• Task goal
Up to and including the line that contains "Record confines (lo", repeat each line of the data exactly, starting from the first.

-=-=-=-=-

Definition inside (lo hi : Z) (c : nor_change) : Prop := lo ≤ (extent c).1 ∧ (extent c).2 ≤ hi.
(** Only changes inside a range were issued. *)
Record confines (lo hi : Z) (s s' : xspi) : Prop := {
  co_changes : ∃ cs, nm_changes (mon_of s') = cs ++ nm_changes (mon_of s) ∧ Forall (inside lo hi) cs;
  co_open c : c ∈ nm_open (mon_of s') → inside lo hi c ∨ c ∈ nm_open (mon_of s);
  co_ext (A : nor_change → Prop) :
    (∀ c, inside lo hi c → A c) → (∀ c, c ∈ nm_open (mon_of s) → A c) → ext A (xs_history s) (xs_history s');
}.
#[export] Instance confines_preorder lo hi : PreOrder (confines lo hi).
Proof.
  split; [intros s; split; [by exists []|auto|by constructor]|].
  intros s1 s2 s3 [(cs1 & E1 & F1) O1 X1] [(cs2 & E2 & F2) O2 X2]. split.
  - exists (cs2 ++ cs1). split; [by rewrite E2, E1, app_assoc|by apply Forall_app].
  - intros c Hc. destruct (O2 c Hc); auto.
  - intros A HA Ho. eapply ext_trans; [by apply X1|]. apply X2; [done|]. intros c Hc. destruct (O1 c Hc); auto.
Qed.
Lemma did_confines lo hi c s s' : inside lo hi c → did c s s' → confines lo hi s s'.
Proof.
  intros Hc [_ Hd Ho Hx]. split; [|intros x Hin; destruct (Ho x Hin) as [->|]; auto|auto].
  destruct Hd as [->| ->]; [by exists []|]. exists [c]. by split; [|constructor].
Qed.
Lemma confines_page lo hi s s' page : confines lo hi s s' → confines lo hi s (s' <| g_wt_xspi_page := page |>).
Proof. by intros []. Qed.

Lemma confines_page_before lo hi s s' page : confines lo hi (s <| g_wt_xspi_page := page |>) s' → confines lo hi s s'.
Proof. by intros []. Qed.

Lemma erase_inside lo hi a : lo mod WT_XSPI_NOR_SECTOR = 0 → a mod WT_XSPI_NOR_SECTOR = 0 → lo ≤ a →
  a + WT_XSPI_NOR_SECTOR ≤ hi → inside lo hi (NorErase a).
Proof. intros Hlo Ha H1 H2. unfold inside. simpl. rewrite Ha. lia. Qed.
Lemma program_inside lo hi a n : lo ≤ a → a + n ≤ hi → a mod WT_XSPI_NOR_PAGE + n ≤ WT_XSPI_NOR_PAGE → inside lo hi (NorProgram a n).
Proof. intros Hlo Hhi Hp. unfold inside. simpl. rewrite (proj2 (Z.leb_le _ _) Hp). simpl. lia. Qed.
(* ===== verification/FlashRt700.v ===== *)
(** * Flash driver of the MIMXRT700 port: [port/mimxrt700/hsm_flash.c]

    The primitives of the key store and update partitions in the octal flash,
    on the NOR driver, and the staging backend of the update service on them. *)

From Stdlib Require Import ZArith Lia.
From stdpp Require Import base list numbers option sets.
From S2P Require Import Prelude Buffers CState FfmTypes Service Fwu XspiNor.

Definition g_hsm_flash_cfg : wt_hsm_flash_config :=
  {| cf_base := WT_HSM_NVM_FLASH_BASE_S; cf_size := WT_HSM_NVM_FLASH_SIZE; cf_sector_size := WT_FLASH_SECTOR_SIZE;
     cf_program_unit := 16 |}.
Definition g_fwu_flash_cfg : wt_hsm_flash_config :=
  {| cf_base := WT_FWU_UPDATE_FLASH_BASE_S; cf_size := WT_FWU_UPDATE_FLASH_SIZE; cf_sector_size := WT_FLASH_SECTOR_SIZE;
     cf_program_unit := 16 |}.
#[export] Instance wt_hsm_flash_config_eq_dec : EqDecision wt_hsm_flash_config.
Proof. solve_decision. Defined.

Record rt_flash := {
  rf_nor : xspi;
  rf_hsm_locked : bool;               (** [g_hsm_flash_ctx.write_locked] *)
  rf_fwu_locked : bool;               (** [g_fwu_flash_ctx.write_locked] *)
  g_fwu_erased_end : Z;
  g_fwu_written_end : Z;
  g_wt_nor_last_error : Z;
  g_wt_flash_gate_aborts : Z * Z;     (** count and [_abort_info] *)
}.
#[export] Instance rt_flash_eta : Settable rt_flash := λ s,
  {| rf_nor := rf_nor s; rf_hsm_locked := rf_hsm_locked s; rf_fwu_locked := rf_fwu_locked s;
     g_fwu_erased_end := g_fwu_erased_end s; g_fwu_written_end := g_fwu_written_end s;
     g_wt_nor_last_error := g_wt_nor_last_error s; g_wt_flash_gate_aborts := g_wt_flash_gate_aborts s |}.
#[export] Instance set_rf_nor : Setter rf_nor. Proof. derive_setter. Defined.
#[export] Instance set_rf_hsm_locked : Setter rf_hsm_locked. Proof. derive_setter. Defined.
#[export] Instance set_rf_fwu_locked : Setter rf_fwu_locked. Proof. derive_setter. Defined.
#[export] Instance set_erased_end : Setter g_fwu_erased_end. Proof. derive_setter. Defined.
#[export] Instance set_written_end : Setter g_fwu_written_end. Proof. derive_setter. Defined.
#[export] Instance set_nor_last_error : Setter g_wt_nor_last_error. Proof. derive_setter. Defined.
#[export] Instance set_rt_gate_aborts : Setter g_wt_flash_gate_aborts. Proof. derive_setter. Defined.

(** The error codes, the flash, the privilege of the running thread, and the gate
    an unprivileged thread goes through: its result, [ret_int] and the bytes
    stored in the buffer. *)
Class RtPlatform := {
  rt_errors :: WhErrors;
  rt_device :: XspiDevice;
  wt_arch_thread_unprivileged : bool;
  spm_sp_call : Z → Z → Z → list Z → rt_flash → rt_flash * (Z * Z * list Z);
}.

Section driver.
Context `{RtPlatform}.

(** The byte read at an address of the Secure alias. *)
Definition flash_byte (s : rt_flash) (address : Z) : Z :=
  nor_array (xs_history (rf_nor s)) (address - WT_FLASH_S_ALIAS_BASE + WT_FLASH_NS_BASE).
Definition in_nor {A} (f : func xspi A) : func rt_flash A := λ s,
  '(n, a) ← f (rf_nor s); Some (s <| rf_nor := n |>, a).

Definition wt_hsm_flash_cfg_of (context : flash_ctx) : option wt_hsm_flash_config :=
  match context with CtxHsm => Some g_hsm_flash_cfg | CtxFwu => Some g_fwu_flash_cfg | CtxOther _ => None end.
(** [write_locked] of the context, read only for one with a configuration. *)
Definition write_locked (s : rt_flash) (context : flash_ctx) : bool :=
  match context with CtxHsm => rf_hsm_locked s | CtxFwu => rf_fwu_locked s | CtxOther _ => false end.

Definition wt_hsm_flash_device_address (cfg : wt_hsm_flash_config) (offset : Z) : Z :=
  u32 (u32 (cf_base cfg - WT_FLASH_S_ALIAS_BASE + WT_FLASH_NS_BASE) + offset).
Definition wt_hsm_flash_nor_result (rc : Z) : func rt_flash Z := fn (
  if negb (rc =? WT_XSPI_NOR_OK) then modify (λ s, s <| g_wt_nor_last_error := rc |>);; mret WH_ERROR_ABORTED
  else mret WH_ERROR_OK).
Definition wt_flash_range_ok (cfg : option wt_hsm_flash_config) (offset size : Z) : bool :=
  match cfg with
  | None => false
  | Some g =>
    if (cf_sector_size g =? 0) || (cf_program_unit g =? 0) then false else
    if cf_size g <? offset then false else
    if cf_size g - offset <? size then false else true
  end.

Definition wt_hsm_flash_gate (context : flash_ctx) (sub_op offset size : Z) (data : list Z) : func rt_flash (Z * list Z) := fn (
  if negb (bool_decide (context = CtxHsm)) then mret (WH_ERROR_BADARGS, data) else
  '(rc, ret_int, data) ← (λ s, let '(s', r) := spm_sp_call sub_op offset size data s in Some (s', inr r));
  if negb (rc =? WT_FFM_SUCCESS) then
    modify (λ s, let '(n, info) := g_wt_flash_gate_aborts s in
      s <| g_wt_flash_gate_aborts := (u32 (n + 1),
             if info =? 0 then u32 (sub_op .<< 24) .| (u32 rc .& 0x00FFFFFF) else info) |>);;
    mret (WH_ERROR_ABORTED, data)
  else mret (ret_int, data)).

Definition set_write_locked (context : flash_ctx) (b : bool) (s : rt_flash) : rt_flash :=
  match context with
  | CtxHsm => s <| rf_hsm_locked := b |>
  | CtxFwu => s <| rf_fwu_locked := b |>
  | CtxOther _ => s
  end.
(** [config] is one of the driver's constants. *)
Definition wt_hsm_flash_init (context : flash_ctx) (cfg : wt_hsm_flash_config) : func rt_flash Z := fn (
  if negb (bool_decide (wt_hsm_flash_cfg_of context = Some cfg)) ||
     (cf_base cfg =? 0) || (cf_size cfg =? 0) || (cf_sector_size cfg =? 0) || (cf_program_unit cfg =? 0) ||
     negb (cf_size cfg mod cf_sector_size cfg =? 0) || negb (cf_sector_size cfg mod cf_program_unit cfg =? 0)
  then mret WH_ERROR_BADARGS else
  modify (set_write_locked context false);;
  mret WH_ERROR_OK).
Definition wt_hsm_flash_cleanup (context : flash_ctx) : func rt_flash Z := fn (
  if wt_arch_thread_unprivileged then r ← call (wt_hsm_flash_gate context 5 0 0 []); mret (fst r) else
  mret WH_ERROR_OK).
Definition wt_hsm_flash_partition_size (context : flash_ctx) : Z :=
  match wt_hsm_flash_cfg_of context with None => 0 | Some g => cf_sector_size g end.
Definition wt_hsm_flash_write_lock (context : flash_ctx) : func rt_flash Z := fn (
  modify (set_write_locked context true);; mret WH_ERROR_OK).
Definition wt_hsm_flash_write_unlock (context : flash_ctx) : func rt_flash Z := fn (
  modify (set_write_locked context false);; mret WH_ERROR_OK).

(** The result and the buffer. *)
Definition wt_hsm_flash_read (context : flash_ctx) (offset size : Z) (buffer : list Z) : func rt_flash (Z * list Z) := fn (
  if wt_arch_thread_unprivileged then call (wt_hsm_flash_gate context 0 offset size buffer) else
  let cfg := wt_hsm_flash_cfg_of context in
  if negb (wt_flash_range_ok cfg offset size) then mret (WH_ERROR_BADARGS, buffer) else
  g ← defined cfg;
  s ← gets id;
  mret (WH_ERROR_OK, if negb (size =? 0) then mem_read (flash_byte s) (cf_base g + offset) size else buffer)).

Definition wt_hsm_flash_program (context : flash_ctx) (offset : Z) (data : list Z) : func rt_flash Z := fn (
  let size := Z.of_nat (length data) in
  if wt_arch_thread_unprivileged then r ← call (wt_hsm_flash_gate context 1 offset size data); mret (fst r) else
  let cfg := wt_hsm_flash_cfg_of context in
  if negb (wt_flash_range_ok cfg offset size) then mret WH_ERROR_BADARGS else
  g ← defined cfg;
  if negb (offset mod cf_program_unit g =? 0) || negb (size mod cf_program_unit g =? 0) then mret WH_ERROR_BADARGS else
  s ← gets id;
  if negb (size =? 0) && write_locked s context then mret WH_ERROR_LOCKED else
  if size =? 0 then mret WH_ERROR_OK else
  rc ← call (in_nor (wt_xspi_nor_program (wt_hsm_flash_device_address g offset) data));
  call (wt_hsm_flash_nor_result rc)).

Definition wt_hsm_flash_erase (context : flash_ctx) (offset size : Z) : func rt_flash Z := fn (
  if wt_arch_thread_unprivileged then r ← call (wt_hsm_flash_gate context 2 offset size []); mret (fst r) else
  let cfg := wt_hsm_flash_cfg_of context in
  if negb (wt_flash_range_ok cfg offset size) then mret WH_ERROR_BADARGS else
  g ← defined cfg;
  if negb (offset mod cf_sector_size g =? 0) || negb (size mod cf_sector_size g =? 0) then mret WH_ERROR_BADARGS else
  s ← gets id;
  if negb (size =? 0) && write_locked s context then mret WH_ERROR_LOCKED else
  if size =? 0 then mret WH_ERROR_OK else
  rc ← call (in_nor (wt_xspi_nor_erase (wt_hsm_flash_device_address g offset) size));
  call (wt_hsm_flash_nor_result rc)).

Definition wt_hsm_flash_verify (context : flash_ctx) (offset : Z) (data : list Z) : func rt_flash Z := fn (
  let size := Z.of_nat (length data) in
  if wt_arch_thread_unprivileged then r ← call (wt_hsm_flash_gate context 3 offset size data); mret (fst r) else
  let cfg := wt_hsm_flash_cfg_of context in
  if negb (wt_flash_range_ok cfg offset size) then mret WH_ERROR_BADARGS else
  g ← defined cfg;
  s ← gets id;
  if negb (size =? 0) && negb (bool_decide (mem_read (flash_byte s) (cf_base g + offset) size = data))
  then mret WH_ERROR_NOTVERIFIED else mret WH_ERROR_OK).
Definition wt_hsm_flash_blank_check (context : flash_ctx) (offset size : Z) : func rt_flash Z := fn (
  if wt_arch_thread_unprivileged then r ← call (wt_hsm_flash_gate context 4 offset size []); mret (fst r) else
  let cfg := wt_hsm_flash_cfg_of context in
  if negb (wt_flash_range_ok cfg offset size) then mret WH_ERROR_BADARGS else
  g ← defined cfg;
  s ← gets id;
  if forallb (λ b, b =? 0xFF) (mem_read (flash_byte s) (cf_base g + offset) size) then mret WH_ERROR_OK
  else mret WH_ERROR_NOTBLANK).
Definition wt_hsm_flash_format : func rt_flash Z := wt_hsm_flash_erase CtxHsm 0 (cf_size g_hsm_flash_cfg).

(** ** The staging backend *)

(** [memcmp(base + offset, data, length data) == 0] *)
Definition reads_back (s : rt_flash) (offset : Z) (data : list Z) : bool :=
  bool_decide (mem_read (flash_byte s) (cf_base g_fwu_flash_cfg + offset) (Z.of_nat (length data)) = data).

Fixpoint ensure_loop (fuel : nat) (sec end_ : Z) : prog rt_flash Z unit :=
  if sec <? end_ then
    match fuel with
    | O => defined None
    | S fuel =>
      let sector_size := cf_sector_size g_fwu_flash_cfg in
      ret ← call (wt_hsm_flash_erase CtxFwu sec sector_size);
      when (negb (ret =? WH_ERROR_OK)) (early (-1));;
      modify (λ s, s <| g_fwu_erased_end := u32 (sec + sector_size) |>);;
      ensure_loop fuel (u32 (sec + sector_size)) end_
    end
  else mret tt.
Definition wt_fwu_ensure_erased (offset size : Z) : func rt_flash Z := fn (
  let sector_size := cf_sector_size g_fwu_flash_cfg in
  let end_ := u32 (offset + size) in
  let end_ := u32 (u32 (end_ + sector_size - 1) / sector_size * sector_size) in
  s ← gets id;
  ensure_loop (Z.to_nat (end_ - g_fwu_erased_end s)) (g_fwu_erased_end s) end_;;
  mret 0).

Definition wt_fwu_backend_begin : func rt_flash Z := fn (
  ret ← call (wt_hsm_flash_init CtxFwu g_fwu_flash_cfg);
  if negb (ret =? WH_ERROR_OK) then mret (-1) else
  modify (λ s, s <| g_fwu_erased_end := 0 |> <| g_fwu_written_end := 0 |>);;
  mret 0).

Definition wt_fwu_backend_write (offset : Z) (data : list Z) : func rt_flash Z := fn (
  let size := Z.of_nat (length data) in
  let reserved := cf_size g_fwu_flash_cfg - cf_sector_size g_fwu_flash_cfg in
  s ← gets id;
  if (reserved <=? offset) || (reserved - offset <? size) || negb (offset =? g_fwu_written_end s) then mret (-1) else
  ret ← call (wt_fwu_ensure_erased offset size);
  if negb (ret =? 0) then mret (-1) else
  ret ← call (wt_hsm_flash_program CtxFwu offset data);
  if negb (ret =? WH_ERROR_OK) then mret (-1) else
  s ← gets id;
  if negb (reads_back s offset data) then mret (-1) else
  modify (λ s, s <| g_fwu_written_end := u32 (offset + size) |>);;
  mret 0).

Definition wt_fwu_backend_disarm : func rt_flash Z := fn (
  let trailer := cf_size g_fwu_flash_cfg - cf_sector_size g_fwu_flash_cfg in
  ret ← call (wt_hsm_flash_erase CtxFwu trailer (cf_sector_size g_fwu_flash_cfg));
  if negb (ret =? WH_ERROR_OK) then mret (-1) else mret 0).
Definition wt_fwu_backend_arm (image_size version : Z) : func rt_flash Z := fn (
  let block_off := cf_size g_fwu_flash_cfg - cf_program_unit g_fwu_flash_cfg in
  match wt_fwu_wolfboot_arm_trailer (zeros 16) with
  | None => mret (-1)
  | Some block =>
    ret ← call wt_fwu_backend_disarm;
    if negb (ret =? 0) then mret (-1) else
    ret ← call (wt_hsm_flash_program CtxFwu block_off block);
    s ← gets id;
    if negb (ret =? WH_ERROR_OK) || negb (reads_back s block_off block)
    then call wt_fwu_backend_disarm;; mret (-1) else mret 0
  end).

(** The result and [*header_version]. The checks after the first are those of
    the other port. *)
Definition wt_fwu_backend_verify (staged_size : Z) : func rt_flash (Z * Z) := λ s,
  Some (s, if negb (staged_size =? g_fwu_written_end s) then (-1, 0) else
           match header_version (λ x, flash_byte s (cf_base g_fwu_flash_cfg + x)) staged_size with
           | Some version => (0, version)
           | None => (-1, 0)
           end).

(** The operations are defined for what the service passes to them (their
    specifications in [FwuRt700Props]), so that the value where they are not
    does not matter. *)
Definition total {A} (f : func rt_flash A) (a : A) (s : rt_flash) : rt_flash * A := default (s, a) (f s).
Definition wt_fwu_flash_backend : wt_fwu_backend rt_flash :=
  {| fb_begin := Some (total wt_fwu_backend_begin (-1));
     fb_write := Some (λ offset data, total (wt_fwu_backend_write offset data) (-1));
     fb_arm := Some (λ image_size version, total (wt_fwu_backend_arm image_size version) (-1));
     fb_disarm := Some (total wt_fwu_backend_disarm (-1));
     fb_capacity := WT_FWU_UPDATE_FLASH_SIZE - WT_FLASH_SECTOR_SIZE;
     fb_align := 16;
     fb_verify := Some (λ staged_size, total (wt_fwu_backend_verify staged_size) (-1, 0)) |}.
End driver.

-=-=-=-=-

• Reply
Definition inside (lo hi : Z) (c : nor_change) : Prop := lo ≤ (extent c).1 ∧ (extent c).2 ≤ hi.
(** Only changes inside a range were issued. *)
Record confines (lo hi : Z) (s s' : xspi) : Prop := {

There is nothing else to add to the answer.